Work instruction —
The expected output is the line holding "Definition bob : User" plus every line after it through the end of the listing, copied exactly.

Data listing —
★ ★ ★

(** The ['close'] callback of [handleConnection]. *)
Definition on_close (e : Env) (h : WebSocketHandler) (s : Session)
  : WebSocketHandler * list Action :=
  match bound s with
  | Some (u, r) => handleUserLeave e u r h
  | None => (h, [])
  end.

End Handler.

(** ** A running scenario

    Alice hosts ROOM1, Bob has joined, one song is queued and Alice has
    voted for it.  Sockets 1 and 2 are theirs; socket 3 is a newcomer. *)
Module Scenario.
Import RoomOps Handler.

Definition alice : User :=
  {| user_id := "u-alice"; user_name := "Alice"; user_isHost := true |}.
Definition bob : User :=
  {| user_id := "u-bob"; user_name := "Bob"; user_isHost := false |}.

Definition song1 : Song :=
  {| song_id := "s-1"; title := "Blue in Green"; artist := "Miles Davis";
     uri := "spotify:track:1"; addedBy := "Bob"; votedBy := ["u-alice"] |}.

Definition room1 : Room :=
  {| room_id := "ROOM1"; hostId := "u-alice";
     users := [("u-alice", alice); ("u-bob", bob)];
     queue := [song1]; createdAt := 1000 |}.

(** ROOM2 has a host and nothing queued. *)
Definition room2 : Room := new_Room "ROOM2" "u-dave" "Dave" 2000.

(** A room nobody is in, as the sweep looks for. *)
Definition stale : Room :=
  {| room_id := "OLD"; hostId := "u-gone"; users := []; queue := []; createdAt := 0 |}.

Definition h1 : WebSocketHandler :=
  {| rooms := <["ROOM1" := room1]> (<["ROOM2" := room2]> ∅);
     userConnections := <["u-alice" := 1%nat]> (<["u-bob" := 2%nat]> (<["u-dave" := 4%nat]> ∅)) |}.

★ ★ ★

Response area —
Definition bob : User :=
  {| user_id := "u-bob"; user_name := "Bob"; user_isHost := false |}.

Definition song1 : Song :=
  {| song_id := "s-1"; title := "Blue in Green"; artist := "Miles Davis";
     uri := "spotify:track:1"; addedBy := "Bob"; votedBy := ["u-alice"] |}.

Definition room1 : Room :=
  {| room_id := "ROOM1"; hostId := "u-alice";
     users := [("u-alice", alice); ("u-bob", bob)];
     queue := [song1]; createdAt := 1000 |}.

(** ROOM2 has a host and nothing queued. *)
Definition room2 : Room := new_Room "ROOM2" "u-dave" "Dave" 2000.

(** A room nobody is in, as the sweep looks for. *)
Definition stale : Room :=
  {| room_id := "OLD"; hostId := "u-gone"; users := []; queue := []; createdAt := 0 |}.

Definition h1 : WebSocketHandler :=
  {| rooms := <["ROOM1" := room1]> (<["ROOM2" := room2]> ∅);
     userConnections := <["u-alice" := 1%nat]> (<["u-bob" := 2%nat]> (<["u-dave" := 4%nat]> ∅)) |}.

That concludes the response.